Clem pulled his hat back and wiped his brow, then passed a comment, "I do believe you're right. I know why my men and I are here, but what makes you come on this journey?"
Mabey smile and replied, "Me? Where else would I go? I was born here, and I'll die here. I have nothing to keep me in the fort, that's why I became a scout. Your friend must have done something awful to draw this detail though, for him it's a dead end no matter how the detail turns out."
Mason, the battle-hardened Sgt, gave a laugh and said, "Begging the Captain's pardon, sir, but I don't think the plan is for us to return; you see if we do come back, we cause problems about keeping us. If we die, there is nobody to worry about us."

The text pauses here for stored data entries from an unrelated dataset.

(** * scira-mcp-chat: the chat turn pipeline

    A shallow embedding of
      - [src/app/api/chat/messages/route.ts]  (the persistence endpoint), and
      - [src/components/chat.tsx]             (the client chat session),
    together with the properties their specification states about them.

    JavaScript strings are sequences of UTF-16 code units; [async]
    functions are computations that leave a trace of observable effects and
    either return a value or throw. *)

From Stdlib Require Import String Ascii NArith Bool Arith Lia List.
Import ListNotations.

Set Implicit Arguments.
Set Warnings "-register-all".

(* ===================================================================== *)
(** ** JavaScript strings *)
(* ===================================================================== *)

Module JS.

(** A string is its list of UTF-16 code units. *)
Definition jsstring : Type := list N.

(** String literals of the source, which are all ASCII. *)
Definition lit (s : string) : jsstring :=
  map N_of_ascii (list_ascii_of_string s).

(** [!!s]: every string but the empty one is truthy. *)
Definition truthy (s : jsstring) : bool :=
  match s with
  | [] => false
  | _ :: _ => true
  end.

(** [!!x] for [x : string | undefined]. *)
Definition truthy_opt (x : option jsstring) : bool :=
  match x with
  | None => false
  | Some s => truthy s
  end.

(** [a || b] for [a : string | undefined] and [b : string]. *)
Definition or_else (a : option jsstring) (b : jsstring) : jsstring :=
  match a with
  | Some s => if truthy s then s else b
  | None => b
  end.

(** ECMAScript WhiteSpace and LineTerminator code points, the characters
    [String.prototype.trim] strips.  All of them are in the BMP. *)
Definition isWhiteSpace (c : N) : bool :=
  (N.eqb c 9 || N.eqb c 10 || N.eqb c 11 || N.eqb c 12 || N.eqb c 13
   || N.eqb c 32 || N.eqb c 160 || N.eqb c 5760
   || (N.leb 8192 c && N.leb c 8202)
   || N.eqb c 8232 || N.eqb c 8233 || N.eqb c 8239 || N.eqb c 8287
   || N.eqb c 12288 || N.eqb c 65279)%bool.

Fixpoint trimStart (s : jsstring) : jsstring :=
  match s with
  | [] => []
  | c :: rest => if isWhiteSpace c then trimStart rest else s
  end.

Definition trimEnd (s : jsstring) : jsstring :=
  rev (trimStart (rev s)).

(** [s.trim()] *)
Definition trim (s : jsstring) : jsstring := trimEnd (trimStart s).

(** A string is blank when it is empty or holds white space only. *)
Definition blank (s : jsstring) : bool := forallb isWhiteSpace s.

(** JSON values, as [JSON.parse] and [Request.json] produce them.  An
    object is its list of own properties, each key once. *)
Inductive JSON : Type :=
| JNull
| JBool (b : bool)
| JNum (text : jsstring)
| JStr (s : jsstring)
| JArr (items : list JSON)
| JObj (props : list (jsstring * JSON)).

Definition jsstring_eqb (a b : jsstring) : bool :=
  if list_eq_dec N.eq_dec a b then true else false.

Fixpoint assoc (k : jsstring) (props : list (jsstring * JSON)) : option JSON :=
  match props with
  | [] => None
  | (k', v) :: rest => if jsstring_eqb k k' then Some v else assoc k rest
  end.

(** Thrown values. *)
Record Exn : Type := mkExn { name : jsstring; message : jsstring }.

Definition Error (msg : string) : Exn :=
  {| name := lit "Error"; message := lit msg |}.

Definition TypeError (msg : string) : Exn :=
  {| name := lit "TypeError"; message := lit msg |}.

End JS.
Import JS.

(* ===================================================================== *)
(** ** Observable effects and the computations that produce them *)
(* ===================================================================== *)

(** One argument of a [console.error] call. *)
Inductive LogArg : Type :=
| LogText (s : jsstring)
| LogError (e : Exn)
| LogStringified (e : Exn).        (* JSON.stringify(error, null, 2) *)

Record ToastOptions : Type :=
  { position : jsstring; richColors : bool }.

Inductive Effect : Type :=
| ConsoleError (args : list LogArg)
| ToastError (text : jsstring) (opts : option ToastOptions)
| HttpGet (url : jsstring) (headers : list (jsstring * jsstring))
| HttpPost (url : jsstring) (headers : list (jsstring * jsstring)) (body : JSON)
| SaveMessages (records : JSON)
| Cleanup
| PreventDefault
| HandleSubmit (id : jsstring) (body : JSON)
| RouterPush (path : jsstring)
| InvalidateQueries (key : list jsstring).

(** A computation: the effects it performed, in order, and how it ended:
    [inl e] when it threw [e], [inr a] when it returned [a]. *)
Definition Eff (A : Type) : Type := (list Effect * (Exn + A))%type.

Definition ret {A} (a : A) : Eff A := ([], inr a).

Definition throw {A} (e : Exn) : Eff A := ([], inl e).

Definition emit (x : Effect) : Eff unit := ([x], inr tt).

Clem turned to his Sgt, and replied, "Sgt, I know, also if the detail comes back the Union will have to explain why a renowned Capt was sent on such a journey. A detail that has little or no hope of returning, and one with no hope of promotion; this is the end for Capt Dawson, and he knows it. Enemy, or not, no man deserves to die out here alone, and that is what we are expected to do."
Trooper Carter said, "I can't believe the Union would send men to their death, sir."
Ben Dawkins had been listening, and like usually keeping tabs on what was happening, he added, "How long have you been in the Army, son?"
Carter replied,"I joined up as soon as I could, that was after the Siege of Petersburg."
Dawkins laughed, then commented, "You ain't even wet behind the ears, son. You don't know what anyone can do unless you were at Gettysburg, Spotsylvania, Chickamauga or Antietam. Anyway, it won't matter whose side you're on at the end of the war, now it's us against the unknown, and that is all."
Carter left the canteen to check on the horses, the ride ahead would be hard and as much s he hated the prisoners, he loved animals. All the time, that name Hell's mouth, played on his mind.
He didn't have a chance to think what lay ahead, Capt Dawson came out, and called "Put the prisoners in the wagons, and mount up, we're on our way." Then he muttered May the Lord help us..
He didn't realize how loud he whispered, in passing, Mabey replied, "Amen to that, sir, cos there isn't anyone else who'll be there for us."